▶ [Try it]
Check each line of the records below and collect those that include the word "payee".

▶ [Supplied records]
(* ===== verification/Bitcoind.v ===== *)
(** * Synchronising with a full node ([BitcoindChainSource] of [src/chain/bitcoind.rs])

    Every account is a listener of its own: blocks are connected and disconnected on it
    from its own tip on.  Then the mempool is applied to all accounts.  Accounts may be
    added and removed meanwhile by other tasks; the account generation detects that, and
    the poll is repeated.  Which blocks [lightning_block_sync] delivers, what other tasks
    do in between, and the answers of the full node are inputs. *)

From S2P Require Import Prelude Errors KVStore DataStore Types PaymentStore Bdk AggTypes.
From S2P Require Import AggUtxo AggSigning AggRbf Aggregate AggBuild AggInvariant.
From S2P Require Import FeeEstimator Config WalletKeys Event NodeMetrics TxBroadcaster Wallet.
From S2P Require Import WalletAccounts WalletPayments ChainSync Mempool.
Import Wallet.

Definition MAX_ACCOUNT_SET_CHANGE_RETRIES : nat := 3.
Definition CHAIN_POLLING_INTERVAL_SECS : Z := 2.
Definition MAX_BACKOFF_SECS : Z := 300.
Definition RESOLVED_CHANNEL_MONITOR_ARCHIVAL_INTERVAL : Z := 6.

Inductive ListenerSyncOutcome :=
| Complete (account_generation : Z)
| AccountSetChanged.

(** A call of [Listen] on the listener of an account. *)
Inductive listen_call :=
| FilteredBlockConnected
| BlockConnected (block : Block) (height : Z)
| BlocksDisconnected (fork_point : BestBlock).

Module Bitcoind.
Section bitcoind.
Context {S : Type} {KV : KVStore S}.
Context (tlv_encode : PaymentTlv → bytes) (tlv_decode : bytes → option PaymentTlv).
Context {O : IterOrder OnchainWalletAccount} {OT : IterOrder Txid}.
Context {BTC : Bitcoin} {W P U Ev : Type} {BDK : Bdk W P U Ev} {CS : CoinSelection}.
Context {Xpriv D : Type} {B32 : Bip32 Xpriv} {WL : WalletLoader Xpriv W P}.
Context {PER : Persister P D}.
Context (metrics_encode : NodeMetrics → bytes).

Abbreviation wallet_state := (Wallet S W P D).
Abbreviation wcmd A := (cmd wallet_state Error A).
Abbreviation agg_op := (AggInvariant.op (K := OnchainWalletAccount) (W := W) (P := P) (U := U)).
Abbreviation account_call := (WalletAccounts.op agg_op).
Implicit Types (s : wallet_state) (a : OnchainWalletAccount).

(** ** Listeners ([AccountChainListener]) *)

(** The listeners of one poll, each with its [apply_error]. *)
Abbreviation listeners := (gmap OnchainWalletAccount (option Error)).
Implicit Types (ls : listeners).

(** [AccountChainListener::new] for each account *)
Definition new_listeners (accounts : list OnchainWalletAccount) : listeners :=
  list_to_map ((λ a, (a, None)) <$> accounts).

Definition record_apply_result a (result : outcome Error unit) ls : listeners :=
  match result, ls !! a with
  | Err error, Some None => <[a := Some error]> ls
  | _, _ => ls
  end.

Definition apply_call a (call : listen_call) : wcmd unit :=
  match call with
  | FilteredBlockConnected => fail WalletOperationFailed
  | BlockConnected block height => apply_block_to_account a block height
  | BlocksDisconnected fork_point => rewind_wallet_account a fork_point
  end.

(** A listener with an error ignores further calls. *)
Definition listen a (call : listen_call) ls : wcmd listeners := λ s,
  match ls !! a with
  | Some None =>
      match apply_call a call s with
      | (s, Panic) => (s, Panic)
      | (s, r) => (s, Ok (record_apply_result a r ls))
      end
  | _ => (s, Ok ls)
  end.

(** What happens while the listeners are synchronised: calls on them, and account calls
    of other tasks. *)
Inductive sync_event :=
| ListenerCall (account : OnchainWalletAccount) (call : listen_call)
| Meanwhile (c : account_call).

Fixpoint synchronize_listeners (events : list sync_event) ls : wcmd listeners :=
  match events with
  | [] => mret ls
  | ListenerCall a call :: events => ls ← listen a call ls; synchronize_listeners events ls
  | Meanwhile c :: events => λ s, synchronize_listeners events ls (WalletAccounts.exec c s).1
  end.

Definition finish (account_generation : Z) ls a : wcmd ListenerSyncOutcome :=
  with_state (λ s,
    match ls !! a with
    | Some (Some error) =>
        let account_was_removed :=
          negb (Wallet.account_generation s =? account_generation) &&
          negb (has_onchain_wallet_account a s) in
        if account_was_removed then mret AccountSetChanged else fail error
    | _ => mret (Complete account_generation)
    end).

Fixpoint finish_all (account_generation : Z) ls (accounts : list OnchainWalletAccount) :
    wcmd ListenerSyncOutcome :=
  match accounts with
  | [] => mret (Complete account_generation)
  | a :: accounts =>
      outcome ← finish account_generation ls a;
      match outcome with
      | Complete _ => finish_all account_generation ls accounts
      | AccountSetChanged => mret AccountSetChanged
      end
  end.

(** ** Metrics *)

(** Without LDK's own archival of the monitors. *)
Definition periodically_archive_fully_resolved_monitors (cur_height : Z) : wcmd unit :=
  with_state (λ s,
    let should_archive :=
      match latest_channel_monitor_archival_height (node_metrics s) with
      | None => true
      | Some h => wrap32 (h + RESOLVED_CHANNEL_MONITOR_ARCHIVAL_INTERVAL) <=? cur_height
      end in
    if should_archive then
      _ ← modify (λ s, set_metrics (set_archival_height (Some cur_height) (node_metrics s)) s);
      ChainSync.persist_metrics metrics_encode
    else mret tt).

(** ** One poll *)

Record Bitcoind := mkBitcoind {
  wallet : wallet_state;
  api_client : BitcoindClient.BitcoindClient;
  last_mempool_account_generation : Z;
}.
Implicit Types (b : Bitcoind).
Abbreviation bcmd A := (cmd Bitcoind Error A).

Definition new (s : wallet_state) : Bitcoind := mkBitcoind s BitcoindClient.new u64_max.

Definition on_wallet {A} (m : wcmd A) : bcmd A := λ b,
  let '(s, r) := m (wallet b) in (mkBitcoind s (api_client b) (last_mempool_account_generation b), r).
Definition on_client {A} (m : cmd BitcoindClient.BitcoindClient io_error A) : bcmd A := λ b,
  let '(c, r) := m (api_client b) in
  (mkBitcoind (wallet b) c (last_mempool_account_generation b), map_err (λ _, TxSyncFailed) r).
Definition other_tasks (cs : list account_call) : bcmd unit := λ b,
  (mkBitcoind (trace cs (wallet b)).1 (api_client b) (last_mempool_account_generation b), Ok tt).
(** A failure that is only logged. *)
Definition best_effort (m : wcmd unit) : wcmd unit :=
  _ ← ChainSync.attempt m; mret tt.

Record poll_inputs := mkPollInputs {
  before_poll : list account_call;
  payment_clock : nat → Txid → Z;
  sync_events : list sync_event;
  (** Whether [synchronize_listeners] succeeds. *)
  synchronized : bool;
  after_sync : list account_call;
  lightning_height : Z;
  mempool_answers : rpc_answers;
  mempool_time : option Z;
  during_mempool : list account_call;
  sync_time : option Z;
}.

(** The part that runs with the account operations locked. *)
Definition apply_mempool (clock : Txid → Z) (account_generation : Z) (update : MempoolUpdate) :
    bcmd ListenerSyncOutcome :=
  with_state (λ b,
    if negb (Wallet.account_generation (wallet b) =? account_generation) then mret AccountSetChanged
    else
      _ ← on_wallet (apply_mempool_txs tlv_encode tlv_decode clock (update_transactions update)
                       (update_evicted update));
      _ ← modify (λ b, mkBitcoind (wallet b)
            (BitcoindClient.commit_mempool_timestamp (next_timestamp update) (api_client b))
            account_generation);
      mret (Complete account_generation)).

--

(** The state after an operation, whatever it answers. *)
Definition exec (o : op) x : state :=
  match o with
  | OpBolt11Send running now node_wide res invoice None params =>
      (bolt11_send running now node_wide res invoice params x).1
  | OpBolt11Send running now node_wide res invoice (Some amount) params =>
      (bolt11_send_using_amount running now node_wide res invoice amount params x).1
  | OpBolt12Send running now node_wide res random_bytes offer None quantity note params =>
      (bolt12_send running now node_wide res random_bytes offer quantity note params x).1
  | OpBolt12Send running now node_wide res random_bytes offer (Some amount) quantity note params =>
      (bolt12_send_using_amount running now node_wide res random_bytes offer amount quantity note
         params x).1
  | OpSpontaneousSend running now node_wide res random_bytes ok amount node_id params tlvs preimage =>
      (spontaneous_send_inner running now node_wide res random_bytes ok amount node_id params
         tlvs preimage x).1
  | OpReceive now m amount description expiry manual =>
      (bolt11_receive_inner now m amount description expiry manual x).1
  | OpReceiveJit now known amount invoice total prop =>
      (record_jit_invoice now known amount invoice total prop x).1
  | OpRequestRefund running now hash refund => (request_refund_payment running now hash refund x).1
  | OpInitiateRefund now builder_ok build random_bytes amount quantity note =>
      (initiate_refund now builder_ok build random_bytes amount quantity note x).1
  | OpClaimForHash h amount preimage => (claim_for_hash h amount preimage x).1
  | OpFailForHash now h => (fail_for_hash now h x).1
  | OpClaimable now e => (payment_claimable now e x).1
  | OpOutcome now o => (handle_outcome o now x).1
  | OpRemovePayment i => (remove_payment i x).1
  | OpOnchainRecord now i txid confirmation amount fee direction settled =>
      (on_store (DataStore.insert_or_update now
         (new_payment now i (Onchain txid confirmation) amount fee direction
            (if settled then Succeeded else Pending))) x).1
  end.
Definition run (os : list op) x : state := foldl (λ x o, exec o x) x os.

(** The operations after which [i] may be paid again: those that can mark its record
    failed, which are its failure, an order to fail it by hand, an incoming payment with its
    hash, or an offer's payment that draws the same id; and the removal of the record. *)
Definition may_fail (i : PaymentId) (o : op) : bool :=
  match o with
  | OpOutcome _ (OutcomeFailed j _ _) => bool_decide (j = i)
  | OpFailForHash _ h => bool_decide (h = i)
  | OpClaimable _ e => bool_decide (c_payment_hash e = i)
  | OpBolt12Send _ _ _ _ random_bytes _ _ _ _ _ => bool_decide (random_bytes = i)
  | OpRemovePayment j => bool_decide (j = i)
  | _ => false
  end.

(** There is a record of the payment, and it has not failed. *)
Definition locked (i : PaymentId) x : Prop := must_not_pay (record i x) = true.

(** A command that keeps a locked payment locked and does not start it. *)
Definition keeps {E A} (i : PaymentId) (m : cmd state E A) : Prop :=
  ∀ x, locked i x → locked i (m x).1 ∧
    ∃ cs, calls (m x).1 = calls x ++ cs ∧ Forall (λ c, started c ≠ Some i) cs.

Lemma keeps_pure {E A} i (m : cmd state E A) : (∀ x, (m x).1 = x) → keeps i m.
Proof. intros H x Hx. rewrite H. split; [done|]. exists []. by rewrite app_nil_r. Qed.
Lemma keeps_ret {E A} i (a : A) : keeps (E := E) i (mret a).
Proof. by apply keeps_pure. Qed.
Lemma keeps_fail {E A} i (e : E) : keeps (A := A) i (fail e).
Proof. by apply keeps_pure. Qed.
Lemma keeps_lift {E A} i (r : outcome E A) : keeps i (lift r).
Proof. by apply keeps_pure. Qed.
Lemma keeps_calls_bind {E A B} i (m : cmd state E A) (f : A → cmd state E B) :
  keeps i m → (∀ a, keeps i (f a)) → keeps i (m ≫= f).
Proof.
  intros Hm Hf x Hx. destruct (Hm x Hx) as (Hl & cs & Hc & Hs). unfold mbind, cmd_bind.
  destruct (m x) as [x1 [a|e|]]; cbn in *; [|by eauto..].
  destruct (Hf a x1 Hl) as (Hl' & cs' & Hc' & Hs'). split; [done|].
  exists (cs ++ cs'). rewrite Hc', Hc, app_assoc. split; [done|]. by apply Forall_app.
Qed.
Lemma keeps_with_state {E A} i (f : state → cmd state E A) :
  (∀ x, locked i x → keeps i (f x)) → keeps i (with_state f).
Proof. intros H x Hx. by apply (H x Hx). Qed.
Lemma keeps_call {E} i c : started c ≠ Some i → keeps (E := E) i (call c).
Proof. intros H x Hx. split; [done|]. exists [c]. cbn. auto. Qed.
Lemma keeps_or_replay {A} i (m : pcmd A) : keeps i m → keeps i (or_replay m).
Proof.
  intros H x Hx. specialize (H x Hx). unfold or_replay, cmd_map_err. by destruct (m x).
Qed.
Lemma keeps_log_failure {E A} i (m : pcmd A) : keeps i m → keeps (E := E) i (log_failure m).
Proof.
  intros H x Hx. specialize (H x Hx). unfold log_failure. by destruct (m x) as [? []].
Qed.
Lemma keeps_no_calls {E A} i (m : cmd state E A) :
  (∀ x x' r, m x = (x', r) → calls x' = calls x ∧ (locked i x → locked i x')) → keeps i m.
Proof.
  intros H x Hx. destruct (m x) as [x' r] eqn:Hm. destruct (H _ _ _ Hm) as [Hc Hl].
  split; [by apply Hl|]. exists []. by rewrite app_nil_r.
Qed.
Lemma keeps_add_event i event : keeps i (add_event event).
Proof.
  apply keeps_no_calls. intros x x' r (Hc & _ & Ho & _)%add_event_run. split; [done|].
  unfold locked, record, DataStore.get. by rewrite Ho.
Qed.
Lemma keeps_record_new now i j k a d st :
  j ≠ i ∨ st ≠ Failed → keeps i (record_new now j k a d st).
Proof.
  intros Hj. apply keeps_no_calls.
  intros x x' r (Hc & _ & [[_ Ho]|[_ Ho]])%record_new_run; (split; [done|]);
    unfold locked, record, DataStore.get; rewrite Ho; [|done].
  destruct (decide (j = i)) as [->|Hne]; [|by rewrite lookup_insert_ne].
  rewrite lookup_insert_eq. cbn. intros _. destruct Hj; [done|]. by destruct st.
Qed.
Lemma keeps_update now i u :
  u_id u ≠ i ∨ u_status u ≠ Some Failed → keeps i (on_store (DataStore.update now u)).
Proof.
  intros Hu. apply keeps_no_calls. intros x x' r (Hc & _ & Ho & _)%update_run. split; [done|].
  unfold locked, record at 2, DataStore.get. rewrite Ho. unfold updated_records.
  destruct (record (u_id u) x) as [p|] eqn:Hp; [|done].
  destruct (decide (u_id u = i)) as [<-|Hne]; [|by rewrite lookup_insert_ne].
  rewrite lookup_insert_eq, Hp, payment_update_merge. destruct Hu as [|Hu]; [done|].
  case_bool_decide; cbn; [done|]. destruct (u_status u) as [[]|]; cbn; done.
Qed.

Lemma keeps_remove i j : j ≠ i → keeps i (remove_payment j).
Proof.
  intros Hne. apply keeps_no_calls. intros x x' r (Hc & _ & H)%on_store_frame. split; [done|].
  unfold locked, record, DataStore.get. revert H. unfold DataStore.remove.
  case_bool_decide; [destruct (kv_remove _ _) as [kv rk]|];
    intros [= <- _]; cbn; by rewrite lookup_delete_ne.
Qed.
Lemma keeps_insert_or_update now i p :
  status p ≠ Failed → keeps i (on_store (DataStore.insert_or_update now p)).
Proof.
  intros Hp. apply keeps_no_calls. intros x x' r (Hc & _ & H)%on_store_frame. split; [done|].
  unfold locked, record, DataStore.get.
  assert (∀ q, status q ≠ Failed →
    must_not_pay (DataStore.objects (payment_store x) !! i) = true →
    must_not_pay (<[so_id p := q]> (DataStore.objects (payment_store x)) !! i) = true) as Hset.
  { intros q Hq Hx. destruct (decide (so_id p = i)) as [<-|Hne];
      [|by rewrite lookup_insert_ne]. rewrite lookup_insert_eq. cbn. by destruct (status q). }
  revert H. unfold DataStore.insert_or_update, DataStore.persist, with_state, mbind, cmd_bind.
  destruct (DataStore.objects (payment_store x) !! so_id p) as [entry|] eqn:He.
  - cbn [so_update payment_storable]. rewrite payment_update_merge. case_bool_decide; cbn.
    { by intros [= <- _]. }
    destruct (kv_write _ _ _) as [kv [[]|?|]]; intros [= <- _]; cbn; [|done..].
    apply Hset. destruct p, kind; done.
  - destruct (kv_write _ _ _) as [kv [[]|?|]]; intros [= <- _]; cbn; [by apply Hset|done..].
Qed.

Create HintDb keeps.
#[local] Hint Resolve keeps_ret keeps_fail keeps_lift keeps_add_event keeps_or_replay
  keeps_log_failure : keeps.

==

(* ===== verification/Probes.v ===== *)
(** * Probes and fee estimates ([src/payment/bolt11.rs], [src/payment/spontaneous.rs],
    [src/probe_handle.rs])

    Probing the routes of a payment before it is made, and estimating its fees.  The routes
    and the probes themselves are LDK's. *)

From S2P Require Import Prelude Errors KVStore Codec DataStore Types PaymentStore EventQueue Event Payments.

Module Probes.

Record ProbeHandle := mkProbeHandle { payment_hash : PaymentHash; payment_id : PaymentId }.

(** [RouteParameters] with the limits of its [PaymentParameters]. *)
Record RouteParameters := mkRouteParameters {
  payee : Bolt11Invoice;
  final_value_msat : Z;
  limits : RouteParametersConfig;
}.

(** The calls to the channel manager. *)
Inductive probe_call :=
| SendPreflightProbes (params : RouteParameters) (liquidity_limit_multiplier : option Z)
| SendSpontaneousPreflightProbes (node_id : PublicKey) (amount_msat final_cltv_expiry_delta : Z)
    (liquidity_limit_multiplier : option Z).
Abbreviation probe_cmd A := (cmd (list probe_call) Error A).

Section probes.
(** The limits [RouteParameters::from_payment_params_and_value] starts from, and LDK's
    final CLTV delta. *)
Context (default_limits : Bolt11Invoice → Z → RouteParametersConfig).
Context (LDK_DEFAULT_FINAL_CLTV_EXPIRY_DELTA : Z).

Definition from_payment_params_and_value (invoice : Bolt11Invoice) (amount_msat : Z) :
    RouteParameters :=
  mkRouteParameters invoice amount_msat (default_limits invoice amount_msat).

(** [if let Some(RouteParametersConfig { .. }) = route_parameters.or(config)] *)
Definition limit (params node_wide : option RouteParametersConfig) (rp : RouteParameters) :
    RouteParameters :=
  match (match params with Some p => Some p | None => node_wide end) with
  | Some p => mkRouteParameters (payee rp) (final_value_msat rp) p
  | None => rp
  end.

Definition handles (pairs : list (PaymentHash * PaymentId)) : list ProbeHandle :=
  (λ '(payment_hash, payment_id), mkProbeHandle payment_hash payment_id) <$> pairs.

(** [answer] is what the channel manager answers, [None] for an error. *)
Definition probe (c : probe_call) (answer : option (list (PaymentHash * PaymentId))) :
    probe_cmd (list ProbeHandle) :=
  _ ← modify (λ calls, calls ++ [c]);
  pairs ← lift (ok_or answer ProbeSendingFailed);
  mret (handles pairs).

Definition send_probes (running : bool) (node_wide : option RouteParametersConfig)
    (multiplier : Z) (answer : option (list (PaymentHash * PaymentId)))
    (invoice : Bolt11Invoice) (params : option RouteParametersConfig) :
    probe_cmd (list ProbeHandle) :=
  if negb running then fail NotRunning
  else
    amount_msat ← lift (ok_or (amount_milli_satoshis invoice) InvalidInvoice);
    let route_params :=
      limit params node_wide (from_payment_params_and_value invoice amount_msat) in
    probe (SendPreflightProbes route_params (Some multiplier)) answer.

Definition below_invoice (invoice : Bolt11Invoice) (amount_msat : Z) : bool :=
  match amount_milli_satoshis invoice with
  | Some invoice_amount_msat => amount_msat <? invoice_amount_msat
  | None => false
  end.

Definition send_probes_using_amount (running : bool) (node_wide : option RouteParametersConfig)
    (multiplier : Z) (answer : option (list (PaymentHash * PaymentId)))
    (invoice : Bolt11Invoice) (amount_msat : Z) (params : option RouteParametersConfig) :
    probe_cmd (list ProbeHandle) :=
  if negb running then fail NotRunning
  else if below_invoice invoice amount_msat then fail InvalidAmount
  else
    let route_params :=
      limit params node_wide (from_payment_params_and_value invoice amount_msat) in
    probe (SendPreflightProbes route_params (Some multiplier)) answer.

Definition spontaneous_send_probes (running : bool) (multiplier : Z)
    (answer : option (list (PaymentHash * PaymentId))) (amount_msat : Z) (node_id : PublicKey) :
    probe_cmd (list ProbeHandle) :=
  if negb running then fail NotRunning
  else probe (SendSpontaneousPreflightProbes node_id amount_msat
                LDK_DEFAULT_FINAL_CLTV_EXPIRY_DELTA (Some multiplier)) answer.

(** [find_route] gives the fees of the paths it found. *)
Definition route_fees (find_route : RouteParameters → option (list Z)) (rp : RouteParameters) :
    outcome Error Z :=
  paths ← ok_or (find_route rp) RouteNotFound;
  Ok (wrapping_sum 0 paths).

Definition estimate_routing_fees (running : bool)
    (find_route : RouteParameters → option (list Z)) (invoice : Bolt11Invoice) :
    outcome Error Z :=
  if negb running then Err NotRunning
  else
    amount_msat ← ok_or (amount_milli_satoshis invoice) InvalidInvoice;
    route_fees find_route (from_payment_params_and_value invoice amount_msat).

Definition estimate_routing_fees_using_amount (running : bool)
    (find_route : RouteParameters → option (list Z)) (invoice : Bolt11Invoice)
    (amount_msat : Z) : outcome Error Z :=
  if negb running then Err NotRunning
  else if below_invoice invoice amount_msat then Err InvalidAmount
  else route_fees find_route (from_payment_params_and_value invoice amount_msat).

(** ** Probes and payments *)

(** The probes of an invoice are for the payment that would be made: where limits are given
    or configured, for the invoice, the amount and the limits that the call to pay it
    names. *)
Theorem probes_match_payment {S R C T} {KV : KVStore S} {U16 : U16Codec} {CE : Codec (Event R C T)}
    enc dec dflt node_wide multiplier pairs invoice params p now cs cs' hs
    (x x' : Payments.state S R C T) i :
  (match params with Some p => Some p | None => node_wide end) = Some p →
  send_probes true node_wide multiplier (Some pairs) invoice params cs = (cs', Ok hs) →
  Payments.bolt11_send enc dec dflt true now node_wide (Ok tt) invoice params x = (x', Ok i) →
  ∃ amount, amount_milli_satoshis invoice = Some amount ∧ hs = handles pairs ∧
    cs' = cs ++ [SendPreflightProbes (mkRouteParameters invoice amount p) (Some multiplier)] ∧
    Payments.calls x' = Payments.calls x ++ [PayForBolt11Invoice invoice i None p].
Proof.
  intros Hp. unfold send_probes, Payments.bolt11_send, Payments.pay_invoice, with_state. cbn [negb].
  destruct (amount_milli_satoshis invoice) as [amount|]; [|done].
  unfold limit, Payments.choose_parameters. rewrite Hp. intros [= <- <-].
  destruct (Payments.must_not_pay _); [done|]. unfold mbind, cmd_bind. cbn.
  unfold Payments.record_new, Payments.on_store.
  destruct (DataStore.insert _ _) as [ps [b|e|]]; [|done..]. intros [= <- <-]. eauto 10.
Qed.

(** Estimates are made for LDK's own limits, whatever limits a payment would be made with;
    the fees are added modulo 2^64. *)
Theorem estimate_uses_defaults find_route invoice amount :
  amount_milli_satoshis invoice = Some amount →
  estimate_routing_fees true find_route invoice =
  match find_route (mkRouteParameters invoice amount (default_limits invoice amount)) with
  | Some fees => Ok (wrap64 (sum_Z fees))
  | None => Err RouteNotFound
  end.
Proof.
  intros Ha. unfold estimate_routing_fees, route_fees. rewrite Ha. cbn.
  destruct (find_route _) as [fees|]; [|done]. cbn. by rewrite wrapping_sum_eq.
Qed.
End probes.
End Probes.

▶ [Exercise response]
  payee : Bolt11Invoice;
  | Some p => mkRouteParameters (payee rp) (final_value_msat rp) p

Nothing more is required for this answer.